Jam (جم) (Note: Also romanized as Jamm; also known as Jām-e Jam; formerly the village of Velayat (ولایت)) is a city in the Central District of Jam County, Bushehr province, Iran, serving as capital of both the county and the district. It is also the administrative center for Jam Rural District. The village of Velayat was converted to a city in 1996 and renamed Jam in 1999.

==Demographics==
===Population===
At the time of the 2006 National Census, the city's population was 10,809 in 2,734 households. The 2011 census counted 16,313 people in 4,632 households.

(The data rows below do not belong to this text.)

(** * distDocker: the Tango VMMS back end that runs jobs in docker
    containers on remote hosts (src/vmms/distDocker.py).

    The development is a shallow embedding of the module: the two
    module-level command runners [timeout] and [timeoutWithReturnStatus]
    over an explicit model of a child process, and the methods of class
    [DistDocker] in a state-and-exception monad over a world that holds
    the object's fields, the machines it mutates, and the record of every
    external command it issues. [waitVM], which also pings and sleeps,
    runs over that world extended with the ping oracle. [runJob] is not
    modelled: its text does not parse (an assignment ends on the [%]
    operator and an argument list is left unclosed). *)

From Stdlib Require Import ZArith QArith Lia.
From Stdlib Require Import Ascii String.
From Stdlib Require PrimFloat.
From stdpp Require Import base option list strings gmap.
Import (notations) PrimFloat.

Local Open Scope Z_scope.

(** ** Python values and exceptions *)

(** The result of [Popen.poll()], and of the functions returning it:
    [None] while the child runs, its return code afterwards. *)
Inductive pyval : Type :=
  | PyNone
  | PyInt (z : Z).

(** The exceptions the module can raise on the paths modelled here. *)
Inductive exn : Type :=
  | NameError (name : string)
  | UnboundLocalError (name : string)
  | IndexError
  | CalledProcessError (code : Z).

Inductive result (A : Type) : Type :=
  | Ok (a : A)
  | Raise (e : exn).
Arguments Ok {A} a.
Arguments Raise {A} e.

Definition is_ok {A} (r : result A) : bool :=
  match r with Ok _ => true | Raise _ => false end.

(** ** Strings *)

Definition dash : ascii := "-"%char.
Definition newline : ascii := "010"%char.

(** [c in s] for a one-character [c]. *)
Fixpoint contains (c : ascii) (s : string) : bool :=
  match s with
  | EmptyString => false
  | String a s' => if Ascii.eqb a c then true else contains c s'
  end.

(** [s.split(sep)] for a one-character separator: every occurrence of
    [sep] cuts, so the result has one more piece than [s] has separators. *)
Fixpoint split (sep : ascii) (s : string) : list string :=
  match s with
  | EmptyString => [EmptyString]
  | String a s' =>
      if Ascii.eqb a sep then EmptyString :: split sep s'
      else match split sep s' with
           | [] => [String a EmptyString]
           | piece :: rest => String a piece :: rest
           end
  end.

(** [s.startswith(p)]. *)
Fixpoint startswith (p s : string) : bool :=
  match p, s with
  | EmptyString, _ => true
  | String a p', String b s' => if Ascii.eqb a b then startswith p' s' else false
  | String _ _, EmptyString => false
  end.

(** The characters Python's [re] reads as operators; every other character
    of a pattern stands for itself. *)
Definition re_special (c : ascii) : bool :=
  existsb (Ascii.eqb c)
    ["."; "^"; "$"; "*"; "+"; "?"; "{"; "}"; "["; "]"; "\"; "|"; "("; ")"]%char.

Fixpoint re_literal (pat : string) : bool :=
  match pat with
  | EmptyString => true
  | String a p' => negb (re_special a) && re_literal p'
  end.

(** [re.match(pat, s)] as a truth value. The module only ever matches the
    pattern "<PREFIX>-"; the model reads the pattern as literal text, which
    is what [re] does on the patterns that satisfy [re_literal], where
    matching at the start of [s] is [startswith]. Statements that depend on
    the match carry [re_literal] of the prefix as a hypothesis. *)
Definition re_match (pat s : string) : bool := startswith pat s.

(** ** Configuration and collaborators that are not in the module *)

(** Modelled from the spec: [config.Config] is imported, not defined, by
    distDocker.py; these are the fields the module reads (spec section 6,
    Configuration surface). The poll interval is the number the command
    runners add to their float [t], a binary64 value; the deadlines and
    the time budget, which the methods only hand on or compare with clock
    differences, are rationals. *)
Record Config : Type := {
  PREFIX : string;
  DOCKER_VOLUME_PATH : string;
  TIMER_POLL_INTERVAL : PrimFloat.float;
  COPYIN_TIMEOUT : Q;
  COPYOUT_TIMEOUT : Q;
  DOCKER_RM_TIMEOUT : Q;
  DESTROY_SECS : Q
}.

(** Modelled from the spec: [tangoObjects.TangoMachine] is imported, not
    defined, by distDocker.py; these are the attributes the module reads
    and writes (spec section 3, JobMachine). *)
Record TangoMachine : Type := {
  vmms : string;
  name : string;
  domain_name : string;
  id : string;
  image : string
}.

Definition set_domain_name (vm : TangoMachine) (host : string) : TangoMachine :=
  {| vmms := vmms vm; name := name vm; domain_name := host;
     id := id vm; image := image vm |}.

(** An input file: [localFile] is spliced into the scp argument list, so it
    is a list of paths; [destFile] is relative to the volume. *)
Record InputFile : Type := {
  localFile : list string;
  destFile : string
}.

(** ** The child process behind [subprocess.Popen] *)

(** A launched command as the module can observe it: [p.poll()] answers
    [None] until the child has exited and its return code from then on.
    [exits_at = Some e] says that the [e]-th call of [poll] (counting from
    0) is the first to find the child gone; [None] says it never exits by
    itself. The runners are modelled from a launch that succeeded and over
    sleeps that return: a [Popen] that cannot start the command raises
    [OSError], and [time.sleep] raises on an interval that is negative or
    not a finite number; the statements about runs that sleep assume a
    finite interval that is not negative. *)
Record Process : Type := {
  pid : nat;
  exits_at : option nat;
  returncode : Z
}.

Definition poll (p : Process) (k : nat) : pyval :=
  match exits_at p with
  | Some e => if (e <=? k)%nat then PyInt (returncode p) else PyNone
  | None => PyNone
  end.

(** What a runner does to the outside, in program order. *)
Inductive Event : Type :=
  | Launch (command : list string)
  | Sleep (secs : PrimFloat.float)
  | Kill9 (target : nat).

(** [x < y] on durations, as a boolean. *)
Definition Qltb (x y : Q) : bool := negb (Qle_bool y x).

Section BoundedCommandRunner.

Variable cfg : Config.

(** [popen i command] is the child started by the [i]-th [Popen] call of
    a run. *)
Variable popen : nat -> list string -> Process.

Local Abbreviation dt := (TIMER_POLL_INTERVAL cfg).

(** The [while t < time_out and p.poll() is None] loop of [timeout]:
    [t] is the local of that name, a binary64 float that starts at 0.0 and
    grows by the poll interval with each sleep, and [k] the number of
    polls made. Returns the number of polls made when the loop is left. *)
Fixpoint timeout_wait (fuel : nat) (p : Process) (time_out t : PrimFloat.float)
    (k : nat) (ev : list Event) : option (nat * list Event) :=
  match fuel with
  | O => None
  | S fuel' =>
      if PrimFloat.ltb t time_out then
        match poll p k with
        | PyNone =>
            timeout_wait fuel' p time_out (t + dt)%float (S k) (ev ++ [Sleep dt])
        | PyInt _ => Some (S k, ev)
        end
      else Some (k, ev)
  end.

(** [timeout(command, time_out)]; [time_out] is the deadline as the
    number the test [t < time_out] compares the float [t] with. *)
Definition timeout (fuel : nat) (command : list string) (time_out : PrimFloat.float)
    : option (pyval * list Event) :=
  let p := popen 0 command in
  match timeout_wait fuel p time_out 0%float 0 [Launch command] with
  | None => None
  | Some (k, ev) =>
      match poll p k with
      | PyNone => Some (PyInt (-1), ev ++ [Kill9 (pid p)])
      | PyInt _ => Some (poll p (S k), ev)
      end
  end.

(** The loop of [timeoutWithReturnStatus]. [ret] is the local of that
    name: [None] while it is still unbound. [i] counts the launches made
    and [k] the polls of the current child [p]; [t] is the float of that
    name. *)
Fixpoint timeoutWithReturnStatus_loop (fuel : nat) (command : list string)
    (time_out : PrimFloat.float) (returnValue : Z) (i : nat) (p : Process) (k : nat)
    (t : PrimFloat.float) (ret : option pyval) (ev : list Event)
    : option (result pyval * list Event) :=
  match fuel with
  | O => None
  | S fuel' =>
      if PrimFloat.ltb t time_out then
        match poll p k with
        | PyNone =>
            timeoutWithReturnStatus_loop fuel' command time_out returnValue
              i p (S k) (t + dt)%float (Some PyNone) (ev ++ [Sleep dt])
        | PyInt r =>
            if r =? returnValue then Some (Ok (PyInt r), ev)
            else
              timeoutWithReturnStatus_loop fuel' command time_out returnValue
                (S i) (popen (S i) command) 0 t (Some (PyInt r))
                (ev ++ [Launch command])
        end
      else
        match ret with
        | Some v => Some (Ok v, ev)
        | None => Some (Raise (UnboundLocalError "ret"), ev)
        end
  end.

(** [timeoutWithReturnStatus(command, time_out, returnValue)]. *)
Definition timeoutWithReturnStatus (fuel : nat) (command : list string)
    (time_out : PrimFloat.float) (returnValue : Z)
    : option (result pyval * list Event) :=
  timeoutWithReturnStatus_loop fuel command time_out returnValue
    0 (popen 0 command) 0 0%float None [Launch command].

(** Whether the child is seen gone by poll number [n]. *)
Definition exited_by (p : Process) (n : nat) : bool :=
  match exits_at p with
  | Some e => (e <=? n)%nat
  | None => false
  end.

(** The number of sleeps [timeout] makes on [p]. *)
Definition sleeps_made (p : Process) (n : nat) : nat :=
  match exits_at p with
  | Some e => Nat.min e n
  | None => n
  end.

End BoundedCommandRunner.

(** The value of the runners' [t] after [k] sleeps: [t = 0.0], then
    [t += interval] [k] times, in binary64. *)
Fixpoint slept_time (interval : PrimFloat.float) (k : nat) : PrimFloat.float :=
  match k with
  | O => 0%float
  | S k' => (slept_time interval k' + interval)%float
  end.

(** The loop test [t < time_out] holds before each of the first [n]
    polls. *)
Definition under_deadline (interval time_out : PrimFloat.float) (n : nat) : bool :=
  forallb (fun k => PrimFloat.ltb (slept_time interval k) time_out) (seq 0 n).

The 2016 census measured the population of the city as 31,436 people in 9,356 households.

==Neighborhoods==
The city of Jam is formed from the former villages of Khvajeh Ahmadi (خواجه احمدي), Malecheh (مالچه), Qaleh-ye Kohneh (قلعه کهنه), and Velayat (ولایت).

==Climate==

Climate data for Jam (1989-2005)
| Month | Jan | Feb | Mar | Apr | May | Jun | Jul | Aug | Sep | Oct | Nov | Dec | Year |
| Mean daily maximum °C (°F) | 16.9 (62.4) | 19.4 (66.9) | 23.3 (73.9) | 30.2 (86.4) | 36.8 (98.2) | 40.3 (104.5) | 40.3 (104.5) | 39.4 (102.9) | 36.7 (98.1) | 32.7 (90.9) | 25.5 (77.9) | 20.0 (68.0) | 30.1 (86.2) |
| Daily mean °C (°F) | 12.0 (53.6) | 13.8 (56.8) | 17.1 (62.8) | 23.2 (73.8) | 29.4 (84.9) | 32.6 (90.7) | 33.6 (92.5) | 32.8 (91.0) | 29.7 (85.5) | 25.6 (78.1) | 19.1 (66.4) | 14.6 (58.3) | 23.6 (74.5) |
| Mean daily minimum °C (°F) | 7.0 (44.6) | 8.2 (46.8) | 10.8 (51.4) | 16.2 (61.2) | 21.9 (71.4) | 24.9 (76.8) | 26.8 (80.2) | 26.2 (79.2) | 22.7 (72.9) | 18.4 (65.1) | 12.8 (55.0) | 9.2 (48.6) | 17.1 (62.8) |
| Average precipitation mm (inches) | 148.3 (5.84) | 41.6 (1.64) | 43.9 (1.73) | 7.1 (0.28) | 1.7 (0.07) | 0.0 (0.0) | 0.1 (0.00) | 0.1 (0.00) | 1.6 (0.06) | 2.3 (0.09) | 26.1 (1.03) | 124.3 (4.89) | 397.1 (15.63) |
| Average precipitation days (≥ 0) | 8.9 | 6.7 | 6.5 | 3.0 | 0.6 | 0 | 0.3 | 0.1 | 0.3 | 0.4 | 3.4 | 6.6 | 36.8 |
| Average relative humidity (%) | 68 | 59 | 50 | 36 | 25 | 24 | 32 | 38 | 39 | 38 | 49 | 63 | 43 |
| Mean monthly sunshine hours | 212.4 | 214.6 | 241.3 | 273.1 | 336.0 | 361.3 | 344.3 | 339.6 | 314.9 | 308.6 | 249.6 | 217.8 | 3,413.5 |
Source: IRIMO

==Sports==
Jam's main sport team is Pars Jonubi Jam football club who used to play in the Azadegan League and now in Persian Gulf Pro League, Iranian Premier League.